* WORK REQUEST *
Reproduce exactly the lines below, from the first through the one containing "Proof. induction 1;", and nothing more.

────────────────────

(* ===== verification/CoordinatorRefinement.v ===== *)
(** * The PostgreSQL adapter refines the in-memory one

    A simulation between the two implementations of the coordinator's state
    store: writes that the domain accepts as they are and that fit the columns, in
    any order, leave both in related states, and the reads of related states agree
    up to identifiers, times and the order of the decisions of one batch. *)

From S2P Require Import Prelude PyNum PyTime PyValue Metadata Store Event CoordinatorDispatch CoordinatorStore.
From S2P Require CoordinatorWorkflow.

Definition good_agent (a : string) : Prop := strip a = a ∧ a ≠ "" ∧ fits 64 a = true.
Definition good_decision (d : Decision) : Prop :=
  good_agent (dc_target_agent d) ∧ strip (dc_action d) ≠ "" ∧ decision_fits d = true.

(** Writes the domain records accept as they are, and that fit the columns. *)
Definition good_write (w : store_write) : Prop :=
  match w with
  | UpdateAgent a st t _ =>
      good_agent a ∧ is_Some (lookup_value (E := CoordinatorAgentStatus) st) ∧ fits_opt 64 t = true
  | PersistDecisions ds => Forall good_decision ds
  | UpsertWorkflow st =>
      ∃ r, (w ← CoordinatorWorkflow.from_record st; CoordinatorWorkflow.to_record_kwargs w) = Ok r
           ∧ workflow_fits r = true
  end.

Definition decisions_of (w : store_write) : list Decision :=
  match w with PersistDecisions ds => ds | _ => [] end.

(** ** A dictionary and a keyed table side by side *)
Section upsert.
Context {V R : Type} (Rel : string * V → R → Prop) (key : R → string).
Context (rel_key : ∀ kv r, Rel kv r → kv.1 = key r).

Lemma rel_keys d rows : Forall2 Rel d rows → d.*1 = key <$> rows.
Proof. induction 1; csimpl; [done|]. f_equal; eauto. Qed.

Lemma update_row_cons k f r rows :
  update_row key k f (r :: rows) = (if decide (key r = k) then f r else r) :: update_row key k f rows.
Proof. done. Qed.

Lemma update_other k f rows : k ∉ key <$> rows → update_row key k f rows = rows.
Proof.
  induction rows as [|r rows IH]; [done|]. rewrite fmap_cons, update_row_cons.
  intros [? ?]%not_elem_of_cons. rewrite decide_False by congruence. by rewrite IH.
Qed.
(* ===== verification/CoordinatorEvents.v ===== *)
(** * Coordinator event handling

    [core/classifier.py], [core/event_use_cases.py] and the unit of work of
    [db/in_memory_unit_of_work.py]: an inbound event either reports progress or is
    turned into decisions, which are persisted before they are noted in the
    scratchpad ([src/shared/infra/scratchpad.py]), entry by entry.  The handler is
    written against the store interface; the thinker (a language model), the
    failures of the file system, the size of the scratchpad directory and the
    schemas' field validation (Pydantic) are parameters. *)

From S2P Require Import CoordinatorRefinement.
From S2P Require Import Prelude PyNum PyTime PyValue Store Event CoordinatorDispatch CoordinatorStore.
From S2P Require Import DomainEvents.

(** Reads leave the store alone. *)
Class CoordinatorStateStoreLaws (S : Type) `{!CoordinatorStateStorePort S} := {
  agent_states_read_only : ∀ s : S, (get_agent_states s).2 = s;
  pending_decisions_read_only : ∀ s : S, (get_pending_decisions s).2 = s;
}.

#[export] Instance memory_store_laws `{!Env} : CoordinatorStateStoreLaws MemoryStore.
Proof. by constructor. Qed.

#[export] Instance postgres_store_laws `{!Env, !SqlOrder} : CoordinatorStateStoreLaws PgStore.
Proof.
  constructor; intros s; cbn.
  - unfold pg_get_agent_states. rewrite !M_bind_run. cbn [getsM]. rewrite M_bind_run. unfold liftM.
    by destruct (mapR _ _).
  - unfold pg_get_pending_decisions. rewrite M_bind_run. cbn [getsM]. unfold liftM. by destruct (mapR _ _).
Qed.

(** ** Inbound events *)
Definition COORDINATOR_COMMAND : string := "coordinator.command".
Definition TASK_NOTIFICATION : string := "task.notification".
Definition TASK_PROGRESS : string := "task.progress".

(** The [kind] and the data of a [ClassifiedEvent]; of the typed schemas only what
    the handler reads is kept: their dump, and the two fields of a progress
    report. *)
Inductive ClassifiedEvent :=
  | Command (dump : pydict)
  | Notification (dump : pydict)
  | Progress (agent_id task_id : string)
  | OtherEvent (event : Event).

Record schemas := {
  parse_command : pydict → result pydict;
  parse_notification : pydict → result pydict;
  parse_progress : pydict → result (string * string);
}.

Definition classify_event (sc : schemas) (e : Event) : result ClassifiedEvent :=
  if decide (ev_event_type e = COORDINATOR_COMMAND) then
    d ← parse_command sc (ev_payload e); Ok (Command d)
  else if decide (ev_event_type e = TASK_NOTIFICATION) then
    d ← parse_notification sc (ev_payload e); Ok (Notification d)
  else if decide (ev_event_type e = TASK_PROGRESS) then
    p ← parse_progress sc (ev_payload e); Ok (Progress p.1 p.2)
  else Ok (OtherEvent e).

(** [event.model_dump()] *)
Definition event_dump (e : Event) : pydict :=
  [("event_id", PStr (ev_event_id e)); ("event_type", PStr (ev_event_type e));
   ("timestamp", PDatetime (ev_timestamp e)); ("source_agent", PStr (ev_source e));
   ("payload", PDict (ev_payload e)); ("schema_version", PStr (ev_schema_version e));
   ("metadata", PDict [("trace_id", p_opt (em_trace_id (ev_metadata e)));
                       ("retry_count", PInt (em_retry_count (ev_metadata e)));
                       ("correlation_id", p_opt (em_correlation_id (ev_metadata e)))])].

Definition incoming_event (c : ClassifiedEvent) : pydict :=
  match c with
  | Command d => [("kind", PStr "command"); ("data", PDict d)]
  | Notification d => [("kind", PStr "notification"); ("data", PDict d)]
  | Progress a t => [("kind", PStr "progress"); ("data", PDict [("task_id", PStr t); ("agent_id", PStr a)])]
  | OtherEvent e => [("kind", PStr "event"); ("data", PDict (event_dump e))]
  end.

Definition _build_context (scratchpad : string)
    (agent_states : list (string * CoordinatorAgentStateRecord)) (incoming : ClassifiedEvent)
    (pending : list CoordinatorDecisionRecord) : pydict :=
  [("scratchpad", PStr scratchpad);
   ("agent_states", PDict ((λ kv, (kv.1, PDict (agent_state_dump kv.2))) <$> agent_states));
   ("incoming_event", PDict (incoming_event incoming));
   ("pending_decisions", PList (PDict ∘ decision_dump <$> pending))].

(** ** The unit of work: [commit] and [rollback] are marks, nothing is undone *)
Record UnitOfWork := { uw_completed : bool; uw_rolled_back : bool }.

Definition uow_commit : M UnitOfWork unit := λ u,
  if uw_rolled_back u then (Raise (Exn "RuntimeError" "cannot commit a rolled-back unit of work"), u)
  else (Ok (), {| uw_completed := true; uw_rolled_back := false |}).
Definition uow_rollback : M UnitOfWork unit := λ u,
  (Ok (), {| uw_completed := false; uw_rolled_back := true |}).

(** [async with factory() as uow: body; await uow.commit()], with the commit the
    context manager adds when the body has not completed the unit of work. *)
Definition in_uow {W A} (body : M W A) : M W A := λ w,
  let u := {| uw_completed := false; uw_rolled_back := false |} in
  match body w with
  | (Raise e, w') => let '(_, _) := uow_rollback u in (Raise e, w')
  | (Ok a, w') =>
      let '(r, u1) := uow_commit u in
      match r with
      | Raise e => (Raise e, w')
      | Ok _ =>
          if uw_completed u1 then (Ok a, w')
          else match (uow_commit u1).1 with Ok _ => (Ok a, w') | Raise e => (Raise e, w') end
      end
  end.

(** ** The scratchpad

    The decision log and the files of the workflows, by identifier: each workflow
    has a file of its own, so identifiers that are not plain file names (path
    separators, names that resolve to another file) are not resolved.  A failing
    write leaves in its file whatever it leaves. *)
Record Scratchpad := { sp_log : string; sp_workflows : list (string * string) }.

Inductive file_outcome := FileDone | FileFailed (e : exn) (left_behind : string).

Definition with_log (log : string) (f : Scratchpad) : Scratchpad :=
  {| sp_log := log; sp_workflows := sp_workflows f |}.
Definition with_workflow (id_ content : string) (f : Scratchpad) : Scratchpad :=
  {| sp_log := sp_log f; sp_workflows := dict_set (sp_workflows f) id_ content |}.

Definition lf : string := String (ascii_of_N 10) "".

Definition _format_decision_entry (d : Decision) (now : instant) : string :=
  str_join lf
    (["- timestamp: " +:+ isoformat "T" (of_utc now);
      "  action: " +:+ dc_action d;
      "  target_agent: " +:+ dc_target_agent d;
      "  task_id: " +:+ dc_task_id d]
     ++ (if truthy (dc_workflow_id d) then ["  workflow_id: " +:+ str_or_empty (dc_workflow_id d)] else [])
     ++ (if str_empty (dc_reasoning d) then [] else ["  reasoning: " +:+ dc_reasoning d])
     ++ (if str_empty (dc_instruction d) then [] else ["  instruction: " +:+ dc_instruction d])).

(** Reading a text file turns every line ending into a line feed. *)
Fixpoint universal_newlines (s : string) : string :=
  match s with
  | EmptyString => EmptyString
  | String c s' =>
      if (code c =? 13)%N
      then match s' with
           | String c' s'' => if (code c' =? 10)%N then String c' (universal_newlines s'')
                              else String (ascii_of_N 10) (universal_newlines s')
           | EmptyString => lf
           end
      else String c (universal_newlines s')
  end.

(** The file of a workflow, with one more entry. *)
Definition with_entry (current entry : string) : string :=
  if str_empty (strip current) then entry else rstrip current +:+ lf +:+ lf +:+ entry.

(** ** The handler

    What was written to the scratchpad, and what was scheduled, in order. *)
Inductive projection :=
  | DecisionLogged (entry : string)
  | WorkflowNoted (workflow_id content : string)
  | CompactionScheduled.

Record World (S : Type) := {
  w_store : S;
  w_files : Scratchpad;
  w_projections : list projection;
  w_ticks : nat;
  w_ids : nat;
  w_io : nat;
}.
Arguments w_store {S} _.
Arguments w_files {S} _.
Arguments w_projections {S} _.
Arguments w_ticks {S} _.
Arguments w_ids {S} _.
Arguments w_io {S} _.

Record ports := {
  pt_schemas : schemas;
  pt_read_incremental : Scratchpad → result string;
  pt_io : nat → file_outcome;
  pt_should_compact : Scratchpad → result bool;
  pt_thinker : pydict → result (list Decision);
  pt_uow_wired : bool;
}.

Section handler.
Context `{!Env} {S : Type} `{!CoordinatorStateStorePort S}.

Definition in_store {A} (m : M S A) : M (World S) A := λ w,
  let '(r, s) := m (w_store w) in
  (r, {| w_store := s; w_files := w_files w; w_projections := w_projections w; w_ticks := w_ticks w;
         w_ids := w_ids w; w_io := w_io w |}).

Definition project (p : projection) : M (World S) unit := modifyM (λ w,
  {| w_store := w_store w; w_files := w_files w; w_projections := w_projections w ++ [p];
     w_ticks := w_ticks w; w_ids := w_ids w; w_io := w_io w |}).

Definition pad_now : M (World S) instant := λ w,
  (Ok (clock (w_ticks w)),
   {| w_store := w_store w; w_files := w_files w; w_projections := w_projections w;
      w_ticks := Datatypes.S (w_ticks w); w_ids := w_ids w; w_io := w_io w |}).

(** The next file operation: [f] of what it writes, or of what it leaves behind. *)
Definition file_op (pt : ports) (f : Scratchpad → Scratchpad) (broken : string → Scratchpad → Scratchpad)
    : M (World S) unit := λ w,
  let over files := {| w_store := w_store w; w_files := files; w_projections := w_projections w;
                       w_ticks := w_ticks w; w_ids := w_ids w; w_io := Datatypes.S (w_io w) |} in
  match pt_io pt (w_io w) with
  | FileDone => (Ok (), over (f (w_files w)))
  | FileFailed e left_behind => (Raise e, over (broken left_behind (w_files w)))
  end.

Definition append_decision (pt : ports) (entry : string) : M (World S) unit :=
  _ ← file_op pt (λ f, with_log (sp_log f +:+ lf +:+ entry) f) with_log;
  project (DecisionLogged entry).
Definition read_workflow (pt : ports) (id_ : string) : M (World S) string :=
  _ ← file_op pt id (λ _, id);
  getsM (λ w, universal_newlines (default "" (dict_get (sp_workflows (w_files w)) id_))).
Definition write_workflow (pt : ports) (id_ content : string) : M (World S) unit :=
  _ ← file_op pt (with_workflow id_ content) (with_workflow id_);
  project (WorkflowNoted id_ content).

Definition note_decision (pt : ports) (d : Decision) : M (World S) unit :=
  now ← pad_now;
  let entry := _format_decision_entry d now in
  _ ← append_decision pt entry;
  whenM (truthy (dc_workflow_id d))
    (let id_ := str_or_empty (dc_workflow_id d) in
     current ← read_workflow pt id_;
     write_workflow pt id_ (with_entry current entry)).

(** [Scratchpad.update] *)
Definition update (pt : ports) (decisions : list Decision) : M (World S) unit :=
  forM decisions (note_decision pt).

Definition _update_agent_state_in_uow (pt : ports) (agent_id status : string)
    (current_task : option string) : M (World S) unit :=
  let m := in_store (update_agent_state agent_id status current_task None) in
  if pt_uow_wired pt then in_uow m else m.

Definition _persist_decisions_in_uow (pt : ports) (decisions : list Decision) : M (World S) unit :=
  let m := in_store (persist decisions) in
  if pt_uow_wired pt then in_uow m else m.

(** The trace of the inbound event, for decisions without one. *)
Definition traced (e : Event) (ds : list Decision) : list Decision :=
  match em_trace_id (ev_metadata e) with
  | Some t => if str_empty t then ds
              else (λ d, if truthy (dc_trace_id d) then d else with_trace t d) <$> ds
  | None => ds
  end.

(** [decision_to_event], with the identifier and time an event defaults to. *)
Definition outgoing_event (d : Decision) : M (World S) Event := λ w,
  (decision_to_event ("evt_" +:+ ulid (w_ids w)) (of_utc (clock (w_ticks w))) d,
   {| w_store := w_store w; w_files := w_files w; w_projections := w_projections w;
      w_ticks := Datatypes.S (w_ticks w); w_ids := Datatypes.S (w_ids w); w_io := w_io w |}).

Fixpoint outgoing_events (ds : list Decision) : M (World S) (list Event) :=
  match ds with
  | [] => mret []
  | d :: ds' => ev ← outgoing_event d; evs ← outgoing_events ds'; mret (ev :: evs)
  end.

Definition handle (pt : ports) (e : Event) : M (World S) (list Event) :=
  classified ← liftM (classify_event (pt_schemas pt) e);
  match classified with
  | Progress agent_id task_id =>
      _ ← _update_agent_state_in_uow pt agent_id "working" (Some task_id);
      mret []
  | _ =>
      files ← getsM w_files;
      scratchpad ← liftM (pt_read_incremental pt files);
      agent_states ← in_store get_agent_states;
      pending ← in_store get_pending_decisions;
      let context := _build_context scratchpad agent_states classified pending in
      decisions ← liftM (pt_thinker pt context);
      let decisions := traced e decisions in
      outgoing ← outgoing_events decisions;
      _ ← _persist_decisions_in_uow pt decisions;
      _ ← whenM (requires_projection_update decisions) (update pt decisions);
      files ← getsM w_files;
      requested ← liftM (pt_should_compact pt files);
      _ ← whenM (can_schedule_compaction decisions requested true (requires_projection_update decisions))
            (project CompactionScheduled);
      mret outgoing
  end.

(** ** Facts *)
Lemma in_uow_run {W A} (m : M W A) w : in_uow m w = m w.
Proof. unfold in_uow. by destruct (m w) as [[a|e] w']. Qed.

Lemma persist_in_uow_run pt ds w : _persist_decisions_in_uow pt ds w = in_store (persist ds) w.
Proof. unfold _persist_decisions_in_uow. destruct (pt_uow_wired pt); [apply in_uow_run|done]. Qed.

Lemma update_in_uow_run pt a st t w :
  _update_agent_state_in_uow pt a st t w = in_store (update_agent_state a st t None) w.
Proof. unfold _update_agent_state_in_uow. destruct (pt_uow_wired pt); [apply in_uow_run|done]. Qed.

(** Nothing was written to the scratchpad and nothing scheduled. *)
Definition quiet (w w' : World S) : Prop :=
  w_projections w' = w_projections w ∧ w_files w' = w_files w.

────────────────────

* ANSWER TO THIS TASK *
(* ===== verification/CoordinatorRefinement.v ===== *)
(** * The PostgreSQL adapter refines the in-memory one

    A simulation between the two implementations of the coordinator's state
    store: writes that the domain accepts as they are and that fit the columns, in
    any order, leave both in related states, and the reads of related states agree
    up to identifiers, times and the order of the decisions of one batch. *)

From S2P Require Import Prelude PyNum PyTime PyValue Metadata Store Event CoordinatorDispatch CoordinatorStore.
From S2P Require CoordinatorWorkflow.

Definition good_agent (a : string) : Prop := strip a = a ∧ a ≠ "" ∧ fits 64 a = true.
Definition good_decision (d : Decision) : Prop :=
  good_agent (dc_target_agent d) ∧ strip (dc_action d) ≠ "" ∧ decision_fits d = true.

(** Writes the domain records accept as they are, and that fit the columns. *)
Definition good_write (w : store_write) : Prop :=
  match w with
  | UpdateAgent a st t _ =>
      good_agent a ∧ is_Some (lookup_value (E := CoordinatorAgentStatus) st) ∧ fits_opt 64 t = true
  | PersistDecisions ds => Forall good_decision ds
  | UpsertWorkflow st =>
      ∃ r, (w ← CoordinatorWorkflow.from_record st; CoordinatorWorkflow.to_record_kwargs w) = Ok r
           ∧ workflow_fits r = true
  end.

Definition decisions_of (w : store_write) : list Decision :=
  match w with PersistDecisions ds => ds | _ => [] end.

(** ** A dictionary and a keyed table side by side *)
Section upsert.
Context {V R : Type} (Rel : string * V → R → Prop) (key : R → string).
Context (rel_key : ∀ kv r, Rel kv r → kv.1 = key r).

Lemma rel_keys d rows : Forall2 Rel d rows → d.*1 = key <$> rows.
Proof. induction 1; csimpl; [done|]. f_equal; eauto. Qed.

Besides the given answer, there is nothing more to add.